We are living in a time when the world’s stability and dependability — its overall amenability — can no longer be taken for granted. The unrelenting news of fires and floods, heatwaves and droughts, pandemic and disease, and social unrest and inequity is prompting more and more people to dream of leaving earth to find a better, more hospitable, place somewhere else. Some very rich individuals, but also national governments, are investing billions of dollars to engineer a “better” home far, far away. They are building rockets and drawing plans to terraform planets millions of miles beyond our solar system, and they are designing the whole-body prosthetics to match these stellar environments.

It isn’t hard to find Christians who sympathise with these efforts, since they represent a techno-version of the spiritual quests Christians have been advocating for centuries. The logic at work in these forms of spirituality goes something like this: this earth is but a temporary, often deficient and frustrating, abode, which is why it is best to make plans to leave it all behind. Don’t get too attached to any earthly place, because our ultimate and fully satisfying destination is to be with God in a heaven that is far, far away.

Both the techno and spiritual versions of other-worldly escape are massive mistakes. They are deeply confused and practically dangerous. They deny, even despise, the creaturely conditions of human embodiment, and they go against the grain of what scripture has to say about heaven and earth. The (often understandable) desire to depart from this earth needs to be resisted because it is a desire that is the exact opposite of God’s. To appreciate why I think this way, it helps if we begin at scripture’s end.

Want the best of Religion & Ethics delivered to your mailbox?

Sign up for our weekly newsletter.

Your information is being handled in accordance with the ABC Privacy Collection Statement.

For a great number of Christians, the end of scripture comes as a shock. More exactly, it comes as a huge disappointment. The confounding issue has nothing to do with the strange symbolism and the violent imagery that punctuates much of the book of Revelation. It is that they don’t get to go somewhere else after they die. They don’t get to join with a God who lives somewhere far, far away in an otherworldly, ethereal heaven.

The reason John gives is simple: God is coming down to earth to make a permanent and divine home with mortals.

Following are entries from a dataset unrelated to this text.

Lemma oid_unique cands c c' :
  NoDup (go_OID ∘ dc_Object <$> cands) → c ∈ cands → c' ∈ cands →
  go_OID (dc_Object c) = go_OID (dc_Object c') → dc_Object c = dc_Object c'.
Proof.
  intros Hnd [i Hi]%list_elem_of_lookup [j Hj]%list_elem_of_lookup E.
  assert (i = j) as <-; [|congruence].
  eapply NoDup_lookup; [exact Hnd| |]; rewrite list_lookup_fmap.
  - rewrite Hi. reflexivity.
  - rewrite Hj. simpl. by rewrite E.
Qed.

(** The objects present so far stay, whatever the pack adds. *)
Lemma insert_keeps cands m c o :
  NoDup (go_OID ∘ dc_Object <$> cands) → from_pack cands m → c ∈ cands →
  m !! go_OID o = Some o → insert_object m (dc_Object c) !! go_OID o = Some o.
Proof.
  intros Hnd Hm Hc Ho. unfold insert_object. rewrite lookup_insert_Some.
  destruct (decide (go_OID (dc_Object c) = go_OID o)) as [E|E]; [left|by right].
  split; [done|]. destruct (Hm _ _ Ho) as (c' & Hc' & <- & _).
  by apply (oid_unique cands).
Qed.

Lemma resolve_all existing cands ds m :
  NoDup (go_OID ∘ dc_Object <$> cands) → Forall (base_available existing cands) cands →
  ds ⊆ cands → from_pack cands m → (∀ o, o ∈ full_objects cands → m !! go_OID o = Some o) →
  ∃ m', foldM (resolve_delta existing) m (delta_objects ds) = Ok m' ∧ from_pack cands m' ∧
    (∀ o, m !! go_OID o = Some o → m' !! go_OID o = Some o) ∧
    ∀ c, c ∈ ds → is_Some (as_delta c) → m' !! go_OID (dc_Object c) = Some (dc_Object c).
Proof.
  intros Hnd Hav. revert m. induction ds as [|c ds IH]; intros m Hsub Hm Hfull.
  { exists m. split; [done|]. split; [done|]. split; [done|]. by intros c ?%elem_of_nil. }
  assert (c ∈ cands) as Hc by (apply Hsub; by left).
  assert (ds ⊆ cands) as Hsub' by (intros x Hx; apply Hsub; by right).
  unfold delta_objects in *. cbn [omap list_omap].
  destruct (as_delta c) as [d|] eqn:Ed; cbn [fmap option_fmap option_map].
  2: { destruct (IH m Hsub' Hm Hfull) as (m' & Hr & H1 & H2 & H3). exists m'.
       split; [done|]. split; [done|]. split; [done|].
       intros c' [->|Hc']%elem_of_cons [d Hd]; [congruence|]. eauto. }
  rewrite Forall_forall in Hav. pose proof (Hav c Hc) as Ha. unfold base_available in Ha.
  rewrite Ed in Ha. destruct Ha as (b & Hb & Htype & Hoid & Happ).
  assert (resolve_delta existing m (delta_of c d) = Ok (insert_object m (dc_Object c))) as Hres.
  { unfold resolve_delta, delta_of. cbn [d_deltaType d_baseOID d_deltaData].
    assert ((match m !! dc_BaseOID c with Some b => Some b
             | None => existing !! dc_BaseOID c end) = Some b) as ->.
    { destruct Hb as [[Hb <-]|[Hb Hn]]; [by rewrite (Hfull b Hb)|].
      destruct (m !! dc_BaseOID c) as [o|] eqn:Eo; [|done]. exfalso. apply Hn.
      destruct (Hm _ _ Eo) as (c' & Hc' & <- & <-).
      apply list_elem_of_fmap. by exists c'. }
    change (7 =? 7) with true. cbv iota. rewrite Happ. res_simpl.
    unfold insert_object, makeGitObject. cbn [go_OID]. rewrite Htype in *.
    rewrite <-Hoid. by destruct (dc_Object c). }
  cbn [foldM]. rewrite Hres. res_simpl.
  destruct (IH (insert_object m (dc_Object c)) Hsub') as (m' & Hr & H1 & H2 & H3).
  { by apply from_pack_insert. }
  { intros o Ho. eapply insert_keeps; eauto. }
  exists m'. split; [done|]. split; [done|]. split.
  - intros o Ho. apply H2. eapply insert_keeps; eauto.
  - intros c' [->|Hc']%elem_of_cons Hd; [|by apply H3]. apply H2.
    unfold insert_object. apply lookup_insert_eq.
Qed.

Lemma insert_full cands os m :
  NoDup (go_OID ∘ dc_Object <$> cands) → (∀ o, o ∈ os → ∃ c, c ∈ cands ∧ dc_Object c = o) →
  from_pack cands m →
  from_pack cands (foldl insert_object m os) ∧
  (∀ o, m !! go_OID o = Some o → foldl insert_object m os !! go_OID o = Some o) ∧
  ∀ o, o ∈ os → foldl insert_object m os !! go_OID o = Some o.
Proof.
  intros Hnd. revert m. induction os as [|o os IH]; intros m Hos Hm; simpl.
  { split; [done|]. split; [done|]. by intros o ?%elem_of_nil. }
  destruct (Hos o) as (c & Hc & <-); [by left|].
  destruct (IH (insert_object m (dc_Object c))) as (H1 & H2 & H3).
  { intros o Ho. apply Hos. by right. }
  { by apply from_pack_insert. }
  split; [done|]. split; [intros o Ho; apply H2; by eapply insert_keeps|].
  intros o [->|Ho]%elem_of_cons; [|by apply H3]. apply H2.
  unfold insert_object. apply lookup_insert_eq.
Qed.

Forget about escaping this earth and your embodied life. God wants to dwell here, in the diverse places of this world, with you, with everyone, forever, transforming sorrow into joy. If John is to be believed, the direction and the destination of many of many well-travelled spiritual quests have it exactly wrong. Forget about going “up and away”. Go “down and among”, because that is where God is and where the love of God is at work. Imagine the look of horror when people venturing up encounter the God who is venturing down.

John’s vision shouldn’t surprise us, since scripture has been saying from the beginning that one of the best names for God is Emmanuel — “God-with-us”. Starting with the Garden of Eden, when God kisses the soil and steadily (and abidingly) breathes into it the life that animates all flesh, and then continuing with God’s covenant fidelity to the land and all its creatures, God has never abandoned or left creation behind. This is why early Christians proclaimed that God’s reconciling ways were not reserved only for people, but for all things in heaven and on earth. The teaching of scripture over and over again is not that God despises and abandons creation, but that God loves and makes everything new.

From a theological point of view, God’s departure from earth would amount to a contradiction. Why? Because creatures and created places are the material expressions of God’s love. Every creature — whether a raspberry shoot, a nightingale, a bumblebee, a school teacher, or a meandering stream — is God’s love variously made visible, audible, tactile, fragrant, and nutritious. For God to abandon creatures, or worse yet, to delight in their destruction, would be for God to detest God’s own love. The crucial point to remember is that creatures are not simply the object of God’s love. They are the material means of God’s love, and the embodied sites where God’s power is revealed and made active.

A failure of incarnational nerve

Another way to frame all of this is to say that Christians have been badly served by forms of spirituality that encourage people to look “up and away”. It isn’t hard to appreciate why this kind of spirituality has been attractive for so long to so many. The lives of countless people have been miserable, if not excruciating, and often beset with numerous kinds of suffering and violation. While it is true that our (most often youthful) bodies can experience pleasures and ecstasies, these are fleeting, and eventually eclipsed by disease and debility and the many frustrations of aging. This is why Socrates still stands in our imaginations as a spiritual hero: he understood that embodiment is the site of unending pain and trouble, and so advocated for the soul’s separation from its body and its ascent to an immaterial heaven far above this earth.

The ministries of Jesus stand in the starkest contrast to the teachings of Socrates. Jesus does not tell people to hang on and endure their suffering until they die, with death being the moment when everything is made right. He does not tell them that the point of a faithful life is to escape their embodiment and this earth. Instead, he shows them how to transform this life and this world by becoming participants in God’s creative and compassionate ways. When he encounters a hungering body, he feeds it. When he touches a hurting and diseased body, he heals it. When he sees people alienated, ostracised, or lonely, he befriends them. In other words, Jesus does not tell people to look “up and away”; he tells them to look “down and around”, and then learn to extend God’s life-giving ways in the world by becoming agents of healing, feeding, reconciliation, and celebration.

One way to characterise the dysfunction of various expressions of a spiritual life is to say that they suffer from a failure of incarnational nerve. People subscribing to these forms of spirituality don’t really believe that the fullness of God dwelled bodily in Jesus (Colossians 1:15-23). They can’t fully commit themselves to the care of this earth or make the care of people’s bodies the fundamental and all-pervading priority, because they think materiality and embodiment are problems to manage, if not eradicate. The God who came to earth only came temporarily and in part, because materiality and divinity cannot fully co-exist. What these people forget is that just as Christ ascended bodily to be with the Father, he will also descend bodily to be with us upon his return (Acts 1:11). They don’t appreciate why Gnosticism and Docetism are the perennial heresies of the church.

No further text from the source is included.